WHAT IS NEEDED:
Every line of the records that holds the word "TaskFailedError" should be copied out.

Collected data
+++++
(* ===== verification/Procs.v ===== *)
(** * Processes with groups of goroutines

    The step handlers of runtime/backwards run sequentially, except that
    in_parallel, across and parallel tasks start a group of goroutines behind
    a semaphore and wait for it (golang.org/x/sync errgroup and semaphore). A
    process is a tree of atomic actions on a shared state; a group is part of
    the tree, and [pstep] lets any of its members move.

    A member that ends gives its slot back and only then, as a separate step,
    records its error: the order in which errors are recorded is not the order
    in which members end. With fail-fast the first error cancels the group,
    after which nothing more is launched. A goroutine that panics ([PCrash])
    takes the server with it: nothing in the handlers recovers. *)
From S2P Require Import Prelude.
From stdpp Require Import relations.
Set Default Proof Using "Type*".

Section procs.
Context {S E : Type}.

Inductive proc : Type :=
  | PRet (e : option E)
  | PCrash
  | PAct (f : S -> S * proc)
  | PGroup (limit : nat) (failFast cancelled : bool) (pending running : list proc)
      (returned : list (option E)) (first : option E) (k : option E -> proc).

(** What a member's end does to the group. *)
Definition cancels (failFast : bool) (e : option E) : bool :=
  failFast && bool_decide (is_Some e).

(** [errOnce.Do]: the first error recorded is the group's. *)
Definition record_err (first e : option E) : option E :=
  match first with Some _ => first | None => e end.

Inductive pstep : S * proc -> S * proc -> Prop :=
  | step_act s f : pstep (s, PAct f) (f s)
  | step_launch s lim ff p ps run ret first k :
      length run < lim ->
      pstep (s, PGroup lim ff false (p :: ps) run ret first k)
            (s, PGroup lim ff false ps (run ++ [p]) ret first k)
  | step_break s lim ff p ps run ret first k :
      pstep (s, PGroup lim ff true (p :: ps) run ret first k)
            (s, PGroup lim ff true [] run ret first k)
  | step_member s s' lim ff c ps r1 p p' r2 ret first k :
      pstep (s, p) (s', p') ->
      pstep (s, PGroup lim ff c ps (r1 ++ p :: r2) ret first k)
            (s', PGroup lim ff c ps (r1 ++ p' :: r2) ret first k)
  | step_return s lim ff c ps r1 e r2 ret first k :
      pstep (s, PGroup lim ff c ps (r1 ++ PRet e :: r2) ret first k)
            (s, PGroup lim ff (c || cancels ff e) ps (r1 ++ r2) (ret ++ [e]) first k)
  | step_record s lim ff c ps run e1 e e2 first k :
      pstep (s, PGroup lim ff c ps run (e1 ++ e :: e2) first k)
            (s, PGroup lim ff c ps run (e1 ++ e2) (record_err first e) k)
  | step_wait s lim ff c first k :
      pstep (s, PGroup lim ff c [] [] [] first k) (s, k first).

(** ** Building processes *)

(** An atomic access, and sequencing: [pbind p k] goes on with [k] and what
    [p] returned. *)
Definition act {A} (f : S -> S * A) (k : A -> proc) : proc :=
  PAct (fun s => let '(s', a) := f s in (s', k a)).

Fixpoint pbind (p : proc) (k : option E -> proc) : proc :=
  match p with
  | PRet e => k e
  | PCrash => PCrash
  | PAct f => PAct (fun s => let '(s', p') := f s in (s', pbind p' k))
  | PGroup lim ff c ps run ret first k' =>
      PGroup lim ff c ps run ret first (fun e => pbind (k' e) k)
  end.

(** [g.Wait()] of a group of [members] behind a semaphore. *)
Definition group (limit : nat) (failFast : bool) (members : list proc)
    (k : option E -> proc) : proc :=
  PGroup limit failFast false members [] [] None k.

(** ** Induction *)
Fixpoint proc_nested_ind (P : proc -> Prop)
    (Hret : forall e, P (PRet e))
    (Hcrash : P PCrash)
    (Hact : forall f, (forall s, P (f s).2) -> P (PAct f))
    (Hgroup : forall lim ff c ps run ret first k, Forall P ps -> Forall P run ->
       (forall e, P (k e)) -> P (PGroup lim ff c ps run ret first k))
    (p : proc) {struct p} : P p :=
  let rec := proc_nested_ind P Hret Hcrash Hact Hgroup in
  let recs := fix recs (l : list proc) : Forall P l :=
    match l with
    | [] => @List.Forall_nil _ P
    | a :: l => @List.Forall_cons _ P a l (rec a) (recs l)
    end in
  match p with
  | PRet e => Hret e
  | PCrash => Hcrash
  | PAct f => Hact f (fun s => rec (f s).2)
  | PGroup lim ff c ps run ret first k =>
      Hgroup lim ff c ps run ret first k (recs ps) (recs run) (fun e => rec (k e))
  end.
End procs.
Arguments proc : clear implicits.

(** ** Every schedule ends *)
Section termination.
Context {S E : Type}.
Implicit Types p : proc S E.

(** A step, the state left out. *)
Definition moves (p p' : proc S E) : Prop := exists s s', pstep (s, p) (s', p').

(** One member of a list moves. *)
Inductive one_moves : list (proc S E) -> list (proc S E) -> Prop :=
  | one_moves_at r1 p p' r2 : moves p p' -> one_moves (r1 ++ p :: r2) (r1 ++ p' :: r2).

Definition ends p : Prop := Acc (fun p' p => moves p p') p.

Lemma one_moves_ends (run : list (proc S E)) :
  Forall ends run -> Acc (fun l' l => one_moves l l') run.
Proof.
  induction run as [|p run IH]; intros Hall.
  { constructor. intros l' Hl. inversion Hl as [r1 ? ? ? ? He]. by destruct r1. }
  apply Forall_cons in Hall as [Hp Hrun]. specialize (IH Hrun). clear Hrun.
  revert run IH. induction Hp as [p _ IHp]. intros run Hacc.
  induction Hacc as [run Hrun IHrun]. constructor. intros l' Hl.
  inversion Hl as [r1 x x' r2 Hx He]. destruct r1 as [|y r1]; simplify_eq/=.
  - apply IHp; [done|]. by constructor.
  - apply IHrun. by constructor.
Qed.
+++++
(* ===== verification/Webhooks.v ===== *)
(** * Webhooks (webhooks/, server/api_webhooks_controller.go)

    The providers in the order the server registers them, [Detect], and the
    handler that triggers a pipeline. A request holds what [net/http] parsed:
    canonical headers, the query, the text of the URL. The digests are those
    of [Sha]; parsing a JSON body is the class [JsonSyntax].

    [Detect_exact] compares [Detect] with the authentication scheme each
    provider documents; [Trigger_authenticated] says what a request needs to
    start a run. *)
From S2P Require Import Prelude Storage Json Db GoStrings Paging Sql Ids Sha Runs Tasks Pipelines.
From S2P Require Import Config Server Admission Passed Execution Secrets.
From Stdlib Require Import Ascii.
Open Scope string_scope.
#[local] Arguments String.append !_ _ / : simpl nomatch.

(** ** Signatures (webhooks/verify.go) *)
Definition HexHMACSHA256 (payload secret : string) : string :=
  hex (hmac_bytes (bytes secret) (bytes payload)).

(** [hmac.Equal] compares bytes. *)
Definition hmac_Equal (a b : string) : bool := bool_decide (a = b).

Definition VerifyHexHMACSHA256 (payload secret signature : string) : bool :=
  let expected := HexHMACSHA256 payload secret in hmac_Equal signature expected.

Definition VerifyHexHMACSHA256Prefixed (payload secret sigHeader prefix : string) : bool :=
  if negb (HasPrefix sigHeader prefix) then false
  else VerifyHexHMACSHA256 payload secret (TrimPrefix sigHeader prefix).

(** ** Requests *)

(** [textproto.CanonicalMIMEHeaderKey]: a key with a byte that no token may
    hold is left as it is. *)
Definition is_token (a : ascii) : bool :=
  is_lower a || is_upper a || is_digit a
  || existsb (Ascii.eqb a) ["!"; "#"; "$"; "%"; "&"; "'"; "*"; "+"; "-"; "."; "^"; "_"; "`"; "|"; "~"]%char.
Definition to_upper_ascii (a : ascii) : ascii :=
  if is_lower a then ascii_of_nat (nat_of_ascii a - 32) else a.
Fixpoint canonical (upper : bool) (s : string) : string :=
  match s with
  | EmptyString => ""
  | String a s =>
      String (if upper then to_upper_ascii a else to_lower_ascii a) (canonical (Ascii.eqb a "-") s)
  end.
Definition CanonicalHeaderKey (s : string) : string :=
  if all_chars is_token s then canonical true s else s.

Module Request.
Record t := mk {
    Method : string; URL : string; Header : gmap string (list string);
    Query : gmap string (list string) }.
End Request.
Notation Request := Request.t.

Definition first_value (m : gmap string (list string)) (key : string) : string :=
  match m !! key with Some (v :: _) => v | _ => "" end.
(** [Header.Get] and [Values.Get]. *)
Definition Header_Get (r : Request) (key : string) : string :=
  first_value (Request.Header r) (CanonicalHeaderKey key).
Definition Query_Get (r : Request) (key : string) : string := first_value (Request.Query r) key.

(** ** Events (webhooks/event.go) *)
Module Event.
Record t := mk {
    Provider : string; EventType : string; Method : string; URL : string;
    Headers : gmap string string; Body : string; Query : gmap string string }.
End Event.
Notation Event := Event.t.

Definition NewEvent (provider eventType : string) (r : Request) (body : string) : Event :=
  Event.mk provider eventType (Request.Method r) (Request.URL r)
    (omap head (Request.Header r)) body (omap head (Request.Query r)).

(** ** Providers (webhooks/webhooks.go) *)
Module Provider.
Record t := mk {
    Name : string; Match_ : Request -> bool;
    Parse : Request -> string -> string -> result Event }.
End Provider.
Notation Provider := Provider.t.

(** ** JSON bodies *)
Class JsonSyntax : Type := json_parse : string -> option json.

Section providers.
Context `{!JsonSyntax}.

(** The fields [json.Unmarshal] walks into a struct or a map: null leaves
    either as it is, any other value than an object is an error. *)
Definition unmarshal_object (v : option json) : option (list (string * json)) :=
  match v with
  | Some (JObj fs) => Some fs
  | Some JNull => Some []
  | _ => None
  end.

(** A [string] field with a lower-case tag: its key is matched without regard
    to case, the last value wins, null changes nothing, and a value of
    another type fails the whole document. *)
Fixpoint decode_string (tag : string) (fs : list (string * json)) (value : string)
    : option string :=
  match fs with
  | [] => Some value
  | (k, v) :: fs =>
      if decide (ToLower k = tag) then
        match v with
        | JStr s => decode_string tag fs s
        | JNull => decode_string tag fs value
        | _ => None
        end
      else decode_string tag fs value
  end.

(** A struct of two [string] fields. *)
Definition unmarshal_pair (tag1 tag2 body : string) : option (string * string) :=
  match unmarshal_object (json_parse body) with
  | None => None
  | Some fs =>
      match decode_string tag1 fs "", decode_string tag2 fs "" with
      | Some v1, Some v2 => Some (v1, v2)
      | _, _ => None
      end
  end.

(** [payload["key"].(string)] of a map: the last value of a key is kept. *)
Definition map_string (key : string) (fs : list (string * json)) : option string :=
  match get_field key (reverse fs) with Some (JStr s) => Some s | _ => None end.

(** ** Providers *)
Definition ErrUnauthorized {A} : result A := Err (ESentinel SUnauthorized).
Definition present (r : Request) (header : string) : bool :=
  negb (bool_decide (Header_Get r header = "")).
+++++
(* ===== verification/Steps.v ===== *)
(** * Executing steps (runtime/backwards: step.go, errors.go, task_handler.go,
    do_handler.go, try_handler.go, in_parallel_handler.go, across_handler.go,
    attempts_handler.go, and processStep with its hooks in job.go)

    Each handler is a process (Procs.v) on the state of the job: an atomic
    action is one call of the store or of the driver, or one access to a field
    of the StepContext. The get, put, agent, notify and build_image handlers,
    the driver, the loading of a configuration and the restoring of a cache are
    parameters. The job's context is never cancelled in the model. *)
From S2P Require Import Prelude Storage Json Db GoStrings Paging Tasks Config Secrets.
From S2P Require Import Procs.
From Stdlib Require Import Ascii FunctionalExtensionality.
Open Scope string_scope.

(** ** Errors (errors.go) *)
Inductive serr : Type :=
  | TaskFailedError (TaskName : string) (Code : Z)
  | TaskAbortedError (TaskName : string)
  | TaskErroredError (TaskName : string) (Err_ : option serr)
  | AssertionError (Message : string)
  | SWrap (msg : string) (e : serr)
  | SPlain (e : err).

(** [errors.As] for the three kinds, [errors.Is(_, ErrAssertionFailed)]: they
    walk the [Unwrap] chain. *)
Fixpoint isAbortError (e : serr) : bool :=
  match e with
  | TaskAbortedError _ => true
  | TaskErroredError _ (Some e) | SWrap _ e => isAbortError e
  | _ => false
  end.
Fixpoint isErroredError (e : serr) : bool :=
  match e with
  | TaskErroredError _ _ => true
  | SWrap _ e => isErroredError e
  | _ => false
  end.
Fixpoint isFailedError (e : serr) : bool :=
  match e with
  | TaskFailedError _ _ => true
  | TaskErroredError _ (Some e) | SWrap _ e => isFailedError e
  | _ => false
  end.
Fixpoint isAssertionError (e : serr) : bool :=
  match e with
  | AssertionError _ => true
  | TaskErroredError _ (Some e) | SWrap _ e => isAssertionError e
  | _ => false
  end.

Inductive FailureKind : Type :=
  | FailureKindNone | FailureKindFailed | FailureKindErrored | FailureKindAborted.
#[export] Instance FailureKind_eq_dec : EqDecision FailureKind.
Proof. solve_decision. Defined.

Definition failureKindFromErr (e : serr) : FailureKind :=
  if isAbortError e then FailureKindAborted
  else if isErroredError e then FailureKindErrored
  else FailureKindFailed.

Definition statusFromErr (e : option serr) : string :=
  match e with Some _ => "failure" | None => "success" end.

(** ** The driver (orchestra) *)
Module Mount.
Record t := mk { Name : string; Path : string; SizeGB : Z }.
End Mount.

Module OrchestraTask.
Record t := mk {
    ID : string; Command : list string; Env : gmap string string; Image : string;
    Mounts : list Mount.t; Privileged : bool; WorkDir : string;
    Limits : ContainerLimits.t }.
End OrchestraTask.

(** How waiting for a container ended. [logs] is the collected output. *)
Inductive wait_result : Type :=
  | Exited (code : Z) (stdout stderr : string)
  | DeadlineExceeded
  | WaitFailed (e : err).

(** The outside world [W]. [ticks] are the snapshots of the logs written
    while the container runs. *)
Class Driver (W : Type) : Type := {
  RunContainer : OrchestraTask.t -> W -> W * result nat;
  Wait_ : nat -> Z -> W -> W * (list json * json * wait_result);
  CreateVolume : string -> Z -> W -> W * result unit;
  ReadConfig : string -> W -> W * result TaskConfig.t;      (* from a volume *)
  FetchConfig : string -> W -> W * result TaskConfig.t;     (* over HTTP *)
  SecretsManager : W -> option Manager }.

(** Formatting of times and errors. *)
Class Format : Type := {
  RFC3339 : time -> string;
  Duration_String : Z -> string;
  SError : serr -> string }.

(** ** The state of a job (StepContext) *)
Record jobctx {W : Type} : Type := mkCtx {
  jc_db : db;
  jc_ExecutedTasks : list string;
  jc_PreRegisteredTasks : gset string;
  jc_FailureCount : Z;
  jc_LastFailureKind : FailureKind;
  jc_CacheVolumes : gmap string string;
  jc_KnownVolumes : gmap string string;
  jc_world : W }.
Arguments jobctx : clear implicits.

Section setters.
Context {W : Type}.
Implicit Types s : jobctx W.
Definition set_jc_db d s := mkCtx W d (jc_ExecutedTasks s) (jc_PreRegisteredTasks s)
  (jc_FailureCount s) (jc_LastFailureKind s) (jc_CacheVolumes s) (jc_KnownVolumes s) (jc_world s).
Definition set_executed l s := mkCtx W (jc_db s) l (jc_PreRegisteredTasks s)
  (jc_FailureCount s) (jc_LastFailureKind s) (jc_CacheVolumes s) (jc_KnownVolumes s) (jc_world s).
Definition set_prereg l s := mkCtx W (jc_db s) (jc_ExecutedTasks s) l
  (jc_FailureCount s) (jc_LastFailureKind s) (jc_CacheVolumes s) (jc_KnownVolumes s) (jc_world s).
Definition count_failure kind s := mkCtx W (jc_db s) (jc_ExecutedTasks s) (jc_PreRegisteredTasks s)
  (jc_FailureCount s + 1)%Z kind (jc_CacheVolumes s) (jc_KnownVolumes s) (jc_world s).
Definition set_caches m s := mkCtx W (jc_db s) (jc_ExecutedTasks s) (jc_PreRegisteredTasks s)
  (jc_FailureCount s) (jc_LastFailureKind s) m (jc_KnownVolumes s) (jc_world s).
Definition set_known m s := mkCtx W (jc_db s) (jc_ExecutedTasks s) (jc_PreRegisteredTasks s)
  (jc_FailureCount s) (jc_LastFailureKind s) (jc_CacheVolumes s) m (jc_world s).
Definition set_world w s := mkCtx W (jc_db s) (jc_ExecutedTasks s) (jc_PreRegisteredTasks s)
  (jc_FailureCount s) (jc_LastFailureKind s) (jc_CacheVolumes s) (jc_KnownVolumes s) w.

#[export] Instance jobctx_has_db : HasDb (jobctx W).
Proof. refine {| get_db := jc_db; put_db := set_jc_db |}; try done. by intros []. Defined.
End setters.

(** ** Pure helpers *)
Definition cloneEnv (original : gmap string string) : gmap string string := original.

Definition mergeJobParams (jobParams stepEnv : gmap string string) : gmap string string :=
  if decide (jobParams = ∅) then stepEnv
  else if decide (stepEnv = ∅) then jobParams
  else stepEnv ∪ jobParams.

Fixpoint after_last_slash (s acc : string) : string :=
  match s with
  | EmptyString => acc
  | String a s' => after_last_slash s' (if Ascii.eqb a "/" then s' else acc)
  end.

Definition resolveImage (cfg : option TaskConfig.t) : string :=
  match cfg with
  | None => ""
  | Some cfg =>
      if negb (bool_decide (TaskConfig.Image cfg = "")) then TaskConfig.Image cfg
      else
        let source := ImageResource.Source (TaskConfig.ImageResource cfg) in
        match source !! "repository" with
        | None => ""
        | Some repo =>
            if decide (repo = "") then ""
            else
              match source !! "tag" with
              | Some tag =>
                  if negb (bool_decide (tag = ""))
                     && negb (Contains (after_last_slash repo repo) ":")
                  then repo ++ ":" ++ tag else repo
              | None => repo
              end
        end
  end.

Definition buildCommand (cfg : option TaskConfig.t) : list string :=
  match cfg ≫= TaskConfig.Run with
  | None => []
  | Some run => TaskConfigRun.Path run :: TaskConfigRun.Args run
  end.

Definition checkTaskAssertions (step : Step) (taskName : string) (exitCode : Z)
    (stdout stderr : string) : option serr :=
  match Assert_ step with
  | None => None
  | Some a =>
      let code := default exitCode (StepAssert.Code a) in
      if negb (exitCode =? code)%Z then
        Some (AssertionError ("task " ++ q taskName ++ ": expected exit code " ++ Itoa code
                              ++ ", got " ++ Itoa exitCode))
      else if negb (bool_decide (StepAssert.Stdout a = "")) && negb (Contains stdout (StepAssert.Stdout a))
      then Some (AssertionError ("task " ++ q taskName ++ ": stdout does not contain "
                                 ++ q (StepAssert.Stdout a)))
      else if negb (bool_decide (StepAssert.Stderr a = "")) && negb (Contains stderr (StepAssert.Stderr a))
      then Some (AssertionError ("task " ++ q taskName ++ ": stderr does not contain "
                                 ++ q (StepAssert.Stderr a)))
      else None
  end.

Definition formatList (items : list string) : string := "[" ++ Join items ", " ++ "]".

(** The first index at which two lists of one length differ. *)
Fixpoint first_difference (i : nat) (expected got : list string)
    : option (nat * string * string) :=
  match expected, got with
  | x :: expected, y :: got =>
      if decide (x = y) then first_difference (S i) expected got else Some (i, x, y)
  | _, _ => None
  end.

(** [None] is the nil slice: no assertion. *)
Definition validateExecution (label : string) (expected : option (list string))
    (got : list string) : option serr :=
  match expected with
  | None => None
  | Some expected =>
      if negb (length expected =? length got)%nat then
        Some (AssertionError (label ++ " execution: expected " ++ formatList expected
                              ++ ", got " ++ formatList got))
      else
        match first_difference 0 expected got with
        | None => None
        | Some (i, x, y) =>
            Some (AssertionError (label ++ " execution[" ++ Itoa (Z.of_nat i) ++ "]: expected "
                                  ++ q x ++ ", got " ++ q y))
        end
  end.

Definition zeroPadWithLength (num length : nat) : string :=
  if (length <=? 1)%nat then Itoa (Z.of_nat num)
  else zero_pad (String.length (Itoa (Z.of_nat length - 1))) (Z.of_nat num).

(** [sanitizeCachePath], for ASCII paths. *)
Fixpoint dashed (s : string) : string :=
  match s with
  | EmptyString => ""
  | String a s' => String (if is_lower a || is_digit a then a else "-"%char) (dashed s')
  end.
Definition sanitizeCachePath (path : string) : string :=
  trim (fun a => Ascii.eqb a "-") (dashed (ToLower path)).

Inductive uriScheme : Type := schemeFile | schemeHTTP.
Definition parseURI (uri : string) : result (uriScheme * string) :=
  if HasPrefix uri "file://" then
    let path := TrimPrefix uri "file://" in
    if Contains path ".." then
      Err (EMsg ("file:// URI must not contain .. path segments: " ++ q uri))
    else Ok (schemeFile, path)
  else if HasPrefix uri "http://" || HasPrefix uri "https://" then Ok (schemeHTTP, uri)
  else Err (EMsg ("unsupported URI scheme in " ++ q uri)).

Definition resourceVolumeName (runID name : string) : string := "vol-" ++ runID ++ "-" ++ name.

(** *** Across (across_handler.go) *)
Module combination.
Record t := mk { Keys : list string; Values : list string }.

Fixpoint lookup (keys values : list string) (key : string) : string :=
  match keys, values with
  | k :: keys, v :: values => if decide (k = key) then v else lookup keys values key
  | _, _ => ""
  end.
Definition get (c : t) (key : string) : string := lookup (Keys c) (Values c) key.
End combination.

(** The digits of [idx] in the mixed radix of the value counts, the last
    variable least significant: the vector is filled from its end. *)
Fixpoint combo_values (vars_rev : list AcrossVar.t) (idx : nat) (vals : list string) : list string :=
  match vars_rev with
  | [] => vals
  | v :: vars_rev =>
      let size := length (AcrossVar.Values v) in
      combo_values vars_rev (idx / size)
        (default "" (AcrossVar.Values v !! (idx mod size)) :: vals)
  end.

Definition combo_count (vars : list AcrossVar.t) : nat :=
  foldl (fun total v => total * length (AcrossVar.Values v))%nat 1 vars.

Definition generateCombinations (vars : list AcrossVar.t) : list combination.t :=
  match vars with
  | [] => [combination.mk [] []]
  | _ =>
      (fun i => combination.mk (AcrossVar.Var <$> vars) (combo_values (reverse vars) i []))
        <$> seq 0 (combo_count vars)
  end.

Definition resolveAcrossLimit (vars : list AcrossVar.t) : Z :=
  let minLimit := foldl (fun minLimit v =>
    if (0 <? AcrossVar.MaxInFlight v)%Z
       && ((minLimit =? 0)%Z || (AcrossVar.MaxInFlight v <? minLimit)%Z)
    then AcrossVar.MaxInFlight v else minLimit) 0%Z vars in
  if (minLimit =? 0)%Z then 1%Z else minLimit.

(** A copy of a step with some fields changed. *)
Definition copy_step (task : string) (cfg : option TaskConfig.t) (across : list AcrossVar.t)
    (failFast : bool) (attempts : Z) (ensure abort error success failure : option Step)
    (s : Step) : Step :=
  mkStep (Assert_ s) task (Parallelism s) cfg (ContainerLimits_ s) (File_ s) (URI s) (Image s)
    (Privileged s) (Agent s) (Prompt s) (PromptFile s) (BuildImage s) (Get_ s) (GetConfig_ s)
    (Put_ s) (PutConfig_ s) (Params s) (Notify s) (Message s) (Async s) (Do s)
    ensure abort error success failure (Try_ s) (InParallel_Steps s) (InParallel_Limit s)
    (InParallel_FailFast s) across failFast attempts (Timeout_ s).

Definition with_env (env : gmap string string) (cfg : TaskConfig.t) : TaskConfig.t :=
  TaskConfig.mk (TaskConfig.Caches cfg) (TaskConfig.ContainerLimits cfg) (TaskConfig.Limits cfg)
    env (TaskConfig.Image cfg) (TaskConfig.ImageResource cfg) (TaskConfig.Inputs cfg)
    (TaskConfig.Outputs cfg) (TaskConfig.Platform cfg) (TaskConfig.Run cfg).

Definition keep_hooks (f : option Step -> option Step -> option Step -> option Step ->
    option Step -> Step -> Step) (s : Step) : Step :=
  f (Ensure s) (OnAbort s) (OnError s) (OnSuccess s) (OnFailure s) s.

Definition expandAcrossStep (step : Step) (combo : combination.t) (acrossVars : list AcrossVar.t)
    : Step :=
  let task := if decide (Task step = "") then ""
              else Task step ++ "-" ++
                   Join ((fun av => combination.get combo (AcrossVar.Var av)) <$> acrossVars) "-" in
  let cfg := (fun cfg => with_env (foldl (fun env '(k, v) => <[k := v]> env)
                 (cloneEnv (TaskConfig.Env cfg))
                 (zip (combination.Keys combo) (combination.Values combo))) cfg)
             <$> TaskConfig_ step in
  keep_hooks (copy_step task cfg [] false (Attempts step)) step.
+++++
RESPONSE BOX:
  | TaskFailedError (TaskName : string) (Code : Z)
  | TaskFailedError _ _ => true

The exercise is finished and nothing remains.